» **ACTIVITY**
Restate the whole of the data verbatim, omitting nothing.

» **GIVEN ENTRIES**
(** The parser returns the authority of an [http] or [https] URL. *)
Lemma urlparse_netloc_authority scheme auth r :
  scheme ∈ ["http://"; "https://"] →
  Py.all_chars auth_char auth = true → path_like r = true →
  Url.urlparse_netloc (scheme +:+ auth +:+ r) = Some auth.
Proof.
  intros Hscheme Hauth Hr.
  destruct (url_scheme_facts scheme Hscheme)
    as (_ & Hfirst & _ & _ & _ & Hrem & Hdrop).
  unfold Url.urlparse_netloc.
  rewrite (lstrip_with_first _ _ "h") by done.
  rewrite !remove_app, Hrem.
  rewrite (remove_foreign auth_char Py.tab auth),
    (remove_foreign auth_char Py.cr auth),
    (remove_foreign auth_char Py.lf auth);
    try done; try (intros a Ha; by apply auth_char_facts in Ha as (_&_&?&?&?&_)).
  set (r3 := Py.remove Py.lf (Py.remove Py.cr (Py.remove Py.tab r))).
  assert (path_like r3 = true) as Hr3.
  { unfold r3. do 3 (apply path_like_remove;
      [intros d Hd; by apply delim_char_facts in Hd as (_&_&_&?&?&?)|]).
    done. }
  rewrite Hdrop.
  change ("//" +:+ auth +:+ r3) with (String "/" (String "/" (auth +:+ r3))).
  assert (Py.slice_upto 2 (String "/" (String "/" (auth +:+ r3))) = "//") as ->
    by (unfold Py.slice_upto; cbn; by destruct (auth +:+ r3)).
  cbn [String.eqb Ascii.eqb Bool.eqb Py.slice_from].
  rewrite take_until_app; [| |by apply path_like_head].
  - rewrite !(contains_foreign auth_char auth) by done. cbn [andb orb negb].
    unfold Url.checknetloc.
    rewrite (all_chars_impl auth_char Py.isascii_char auth); [|intros c Hc|done].
    + by rewrite orb_true_r.
    + by apply auth_char_facts in Hc as (_&_&_&_&_&_&?).
  - apply (all_chars_impl auth_char); [|done]. intros c Hc.
    apply auth_char_facts in Hc as (_&_&_&_&_&Hd&_). by rewrite Hd.
Qed.

(** A URL line with scheme [http] or [https], a bare host name, an
    optional numeric port and an optional path, query or fragment is
    normalised to the host name. *)
Theorem normalize_url_line scheme y port rest :
  scheme ∈ ["http://"; "https://"] →
  bare_host y → port_like port = true → path_like rest = true →
  normalize_domain (scheme +:+ y +:+ port +:+ rest) None = y.
Proof.
  intros Hscheme Hy Hport Hrest.
  pose proof (bare_host_nonempty y Hy) as Hny.
  pose proof Hy as [Hych Hylow _ _].
  destruct (url_scheme_facts scheme Hscheme)
    as (Hslow & Hfirst & Hlast & Hany3 & Hany2 & _ & _).
  set (auth := y +:+ port).
  assert (auth ≠ "") as Hna by (unfold auth; by destruct y).
  assert (Py.all_chars auth_char auth = true) as Hauth.
  { unfold auth. rewrite all_chars_app.
    rewrite (all_chars_impl host_char auth_char y); [|by intros c ->|done].
    destruct port as [|c digits]; [done|]. cbn in Hport |- *.
    apply andb_true_iff in Hport as [Hc Hd]. rewrite Hc, orb_true_r. cbn.
    apply (all_chars_impl Py.isdigit_ascii); [|done].
    intros a Ha. by apply digit_char_facts in Ha as [? _]. }
  assert (Py.all_chars not_upper auth = true) as Halow.
  { unfold auth. rewrite all_chars_app, Hylow.
    destruct port as [|c digits]; [done|]. cbn in Hport |- *.
    apply andb_true_iff in Hport as [Hc Hd]. apply Ascii.eqb_eq in Hc as ->.
    cbn. apply (all_chars_impl Py.isdigit_ascii); [|done].
    intros a Ha. by apply digit_char_facts in Ha as (_ & ? & _). }
  destruct (last_char_all_chars auth_char auth Hna Hauth) as (ca & Hla & Hca).
  apply auth_char_facts in Hca as (Hca_sp & Hca_caret & _).
  assert (last_char (scheme +:+ auth) = Some ca) as Hlsa
    by by rewrite Hlast.
  (* the line after strip and lower *)
  assert (scheme +:+ y +:+ port +:+ rest = (scheme +:+ auth) +:+ rest) as ->
    by (unfold auth; by rewrite !app_assoc_str).
  set (r1 := Py.lower (Py.rstrip_with Py.isspace rest)).
  assert (path_like r1 = true) as Hr1.
  { apply path_like_lower, path_like_rstrip; [|done].
    intros d Hd. by apply delim_char_facts in Hd as [? _]. }
  assert (Py.lower (Py.strip ((scheme +:+ auth) +:+ rest))
          = (scheme +:+ auth) +:+ r1) as Hlow.
  { unfold Py.strip, Py.strip_with.
    rewrite (lstrip_with_first _ _ "h") by (by rewrite ?app_assoc_str, ?Hfirst).
    rewrite (rstrip_with_app_last _ _ _ ca) by done.
    by rewrite !lower_app, Hslow, (lower_fixed auth). }
  set (r2 := Py.rstrip_with (Py.char_in "^") r1).
  assert (path_like r2 = true) as Hr2.
  { apply path_like_rstrip; [|done].
    intros d Hd. by apply delim_char_facts in Hd as (_ & ? & _). }
  set (d1 := (scheme +:+ auth) +:+ r1).
  set (d2 := (scheme +:+ auth) +:+ r2).
  assert (∀ r, first_char ((scheme +:+ auth) +:+ r) = Some "h"%char) as Hf
    by (intros r; by rewrite app_assoc_str, Hfirst).
  unfold normalize_domain.
  assert (Py.truthy ((scheme +:+ auth) +:+ rest) = true) as ->.
  { specialize (Hf rest). by destruct ((scheme +:+ auth) +:+ rest). }
  cbn [negb]. rewrite Hlow. fold d1.
  assert (Py.truthy d1 = true) as ->
    by (specialize (Hf r1); fold d1 in Hf; by destruct d1).
  rewrite !(startswith_first d1 "h") by (done || apply Hf).
  cbn [negb orb].
  assert (csv_step d1 None = Some d1) as -> by done.
  assert (adguard_step d1 = d1) as ->.
  { unfold adguard_step.
    by rewrite !(startswith_first d1 "h") by (done || apply Hf). }
  assert (hosts_step d1 = d1) as ->.
  { unfold hosts_step, hosts_prefixes. cbn [Py.startswith_any existsb].
    by rewrite !(startswith_first d1 "h") by (done || apply Hf). }
  assert (markers_step d1 = d2) as ->.
  { unfold markers_step, Py.lstrip_chars, Py.rstrip_chars.
    rewrite (lstrip_with_first _ d1 "h") by (done || apply Hf).
    unfold d1. rewrite (rstrip_with_app_last _ _ _ ca) by done. fold r2 d2.
    by rewrite !(lstrip_with_first _ d2 "h") by (done || apply Hf). }
  assert (protocol_step d2 = auth) as ->.
  { unfold protocol_step, d2. rewrite !app_assoc_str, Hany3, Hany2.
    by rewrite urlparse_netloc_authority. }
  assert (port_step auth = y) as ->.
  { unfold auth. destruct port as [|c digits].
    - rewrite app_empty_r. by apply bare_host_port_step.
    - cbn in Hport. apply andb_true_iff in Hport as [Hc Hd].
      apply Ascii.eqb_eq in Hc as ->.
      assert (Py.count ":" y = 0) as Hcy.
      { apply (count_all_chars host_char); [done|reflexivity]. }
      assert (Py.count ":" digits = 0) as Hcd.
      { apply (count_all_chars Py.isdigit_ascii); [done|reflexivity]. }
      unfold port_step.
      assert (Py.contains ":" (y +:+ String ":" digits) = true) as ->.
      { apply contains_iff. by exists y, digits. }
      rewrite count_app. cbn [Py.count Ascii.eqb Bool.eqb]. rewrite Hcy, Hcd.
      cbn. by rewrite split_first_field. }
  by rewrite bare_host_path_step, bare_host_final_strip.
Qed.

» **FINAL ANSWER**
(** The parser returns the authority of an [http] or [https] URL. *)
Lemma urlparse_netloc_authority scheme auth r :
  scheme ∈ ["http://"; "https://"] →
  Py.all_chars auth_char auth = true → path_like r = true →
  Url.urlparse_netloc (scheme +:+ auth +:+ r) = Some auth.
Proof.
  intros Hscheme Hauth Hr.
  destruct (url_scheme_facts scheme Hscheme)
    as (_ & Hfirst & _ & _ & _ & Hrem & Hdrop).
  unfold Url.urlparse_netloc.
  rewrite (lstrip_with_first _ _ "h") by done.
  rewrite !remove_app, Hrem.
  rewrite (remove_foreign auth_char Py.tab auth),
    (remove_foreign auth_char Py.cr auth),
    (remove_foreign auth_char Py.lf auth);
    try done; try (intros a Ha; by apply auth_char_facts in Ha as (_&_&?&?&?&_)).
  set (r3 := Py.remove Py.lf (Py.remove Py.cr (Py.remove Py.tab r))).
  assert (path_like r3 = true) as Hr3.
  { unfold r3. do 3 (apply path_like_remove;
      [intros d Hd; by apply delim_char_facts in Hd as (_&_&_&?&?&?)|]).
    done. }
  rewrite Hdrop.
  change ("//" +:+ auth +:+ r3) with (String "/" (String "/" (auth +:+ r3))).
  assert (Py.slice_upto 2 (String "/" (String "/" (auth +:+ r3))) = "//") as ->
    by (unfold Py.slice_upto; cbn; by destruct (auth +:+ r3)).
  cbn [String.eqb Ascii.eqb Bool.eqb Py.slice_from].
  rewrite take_until_app; [| |by apply path_like_head].
  - rewrite !(contains_foreign auth_char auth) by done. cbn [andb orb negb].
    unfold Url.checknetloc.
    rewrite (all_chars_impl auth_char Py.isascii_char auth); [|intros c Hc|done].
    + by rewrite orb_true_r.
    + by apply auth_char_facts in Hc as (_&_&_&_&_&_&?).
  - apply (all_chars_impl auth_char); [|done]. intros c Hc.
    apply auth_char_facts in Hc as (_&_&_&_&_&Hd&_). by rewrite Hd.
Qed.

(** A URL line with scheme [http] or [https], a bare host name, an
    optional numeric port and an optional path, query or fragment is
    normalised to the host name. *)
Theorem normalize_url_line scheme y port rest :
  scheme ∈ ["http://"; "https://"] →
  bare_host y → port_like port = true → path_like rest = true →
  normalize_domain (scheme +:+ y +:+ port +:+ rest) None = y.
Proof.
  intros Hscheme Hy Hport Hrest.
  pose proof (bare_host_nonempty y Hy) as Hny.
  pose proof Hy as [Hych Hylow _ _].
  destruct (url_scheme_facts scheme Hscheme)
    as (Hslow & Hfirst & Hlast & Hany3 & Hany2 & _ & _).
  set (auth := y +:+ port).
  assert (auth ≠ "") as Hna by (unfold auth; by destruct y).
  assert (Py.all_chars auth_char auth = true) as Hauth.
  { unfold auth. rewrite all_chars_app.
    rewrite (all_chars_impl host_char auth_char y); [|by intros c ->|done].
    destruct port as [|c digits]; [done|]. cbn in Hport |- *.
    apply andb_true_iff in Hport as [Hc Hd]. rewrite Hc, orb_true_r. cbn.
    apply (all_chars_impl Py.isdigit_ascii); [|done].
    intros a Ha. by apply digit_char_facts in Ha as [? _]. }
  assert (Py.all_chars not_upper auth = true) as Halow.
  { unfold auth. rewrite all_chars_app, Hylow.
    destruct port as [|c digits]; [done|]. cbn in Hport |- *.
    apply andb_true_iff in Hport as [Hc Hd]. apply Ascii.eqb_eq in Hc as ->.
    cbn. apply (all_chars_impl Py.isdigit_ascii); [|done].
    intros a Ha. by apply digit_char_facts in Ha as (_ & ? & _). }
  destruct (last_char_all_chars auth_char auth Hna Hauth) as (ca & Hla & Hca).
  apply auth_char_facts in Hca as (Hca_sp & Hca_caret & _).
  assert (last_char (scheme +:+ auth) = Some ca) as Hlsa
    by by rewrite Hlast.
  (* the line after strip and lower *)
  assert (scheme +:+ y +:+ port +:+ rest = (scheme +:+ auth) +:+ rest) as ->
    by (unfold auth; by rewrite !app_assoc_str).
  set (r1 := Py.lower (Py.rstrip_with Py.isspace rest)).
  assert (path_like r1 = true) as Hr1.
  { apply path_like_lower, path_like_rstrip; [|done].
    intros d Hd. by apply delim_char_facts in Hd as [? _]. }
  assert (Py.lower (Py.strip ((scheme +:+ auth) +:+ rest))
          = (scheme +:+ auth) +:+ r1) as Hlow.
  { unfold Py.strip, Py.strip_with.
    rewrite (lstrip_with_first _ _ "h") by (by rewrite ?app_assoc_str, ?Hfirst).
    rewrite (rstrip_with_app_last _ _ _ ca) by done.
    by rewrite !lower_app, Hslow, (lower_fixed auth). }
  set (r2 := Py.rstrip_with (Py.char_in "^") r1).
  assert (path_like r2 = true) as Hr2.
  { apply path_like_rstrip; [|done].
    intros d Hd. by apply delim_char_facts in Hd as (_ & ? & _). }
  set (d1 := (scheme +:+ auth) +:+ r1).
  set (d2 := (scheme +:+ auth) +:+ r2).
  assert (∀ r, first_char ((scheme +:+ auth) +:+ r) = Some "h"%char) as Hf
    by (intros r; by rewrite app_assoc_str, Hfirst).
  unfold normalize_domain.
  assert (Py.truthy ((scheme +:+ auth) +:+ rest) = true) as ->.
  { specialize (Hf rest). by destruct ((scheme +:+ auth) +:+ rest). }
  cbn [negb]. rewrite Hlow. fold d1.
  assert (Py.truthy d1 = true) as ->
    by (specialize (Hf r1); fold d1 in Hf; by destruct d1).
  rewrite !(startswith_first d1 "h") by (done || apply Hf).
  cbn [negb orb].
  assert (csv_step d1 None = Some d1) as -> by done.
  assert (adguard_step d1 = d1) as ->.
  { unfold adguard_step.
    by rewrite !(startswith_first d1 "h") by (done || apply Hf). }
  assert (hosts_step d1 = d1) as ->.
  { unfold hosts_step, hosts_prefixes. cbn [Py.startswith_any existsb].
    by rewrite !(startswith_first d1 "h") by (done || apply Hf). }
  assert (markers_step d1 = d2) as ->.
  { unfold markers_step, Py.lstrip_chars, Py.rstrip_chars.
    rewrite (lstrip_with_first _ d1 "h") by (done || apply Hf).
    unfold d1. rewrite (rstrip_with_app_last _ _ _ ca) by done. fold r2 d2.
    by rewrite !(lstrip_with_first _ d2 "h") by (done || apply Hf). }
  assert (protocol_step d2 = auth) as ->.
  { unfold protocol_step, d2. rewrite !app_assoc_str, Hany3, Hany2.
    by rewrite urlparse_netloc_authority. }
  assert (port_step auth = y) as ->.
  { unfold auth. destruct port as [|c digits].
    - rewrite app_empty_r. by apply bare_host_port_step.
    - cbn in Hport. apply andb_true_iff in Hport as [Hc Hd].
      apply Ascii.eqb_eq in Hc as ->.
      assert (Py.count ":" y = 0) as Hcy.
      { apply (count_all_chars host_char); [done|reflexivity]. }
      assert (Py.count ":" digits = 0) as Hcd.
      { apply (count_all_chars Py.isdigit_ascii); [done|reflexivity]. }
      unfold port_step.
      assert (Py.contains ":" (y +:+ String ":" digits) = true) as ->.
      { apply contains_iff. by exists y, digits. }
      rewrite count_app. cbn [Py.count Ascii.eqb Bool.eqb]. rewrite Hcy, Hcd.
      cbn. by rewrite split_first_field. }
  by rewrite bare_host_path_step, bare_host_final_strip.
Qed.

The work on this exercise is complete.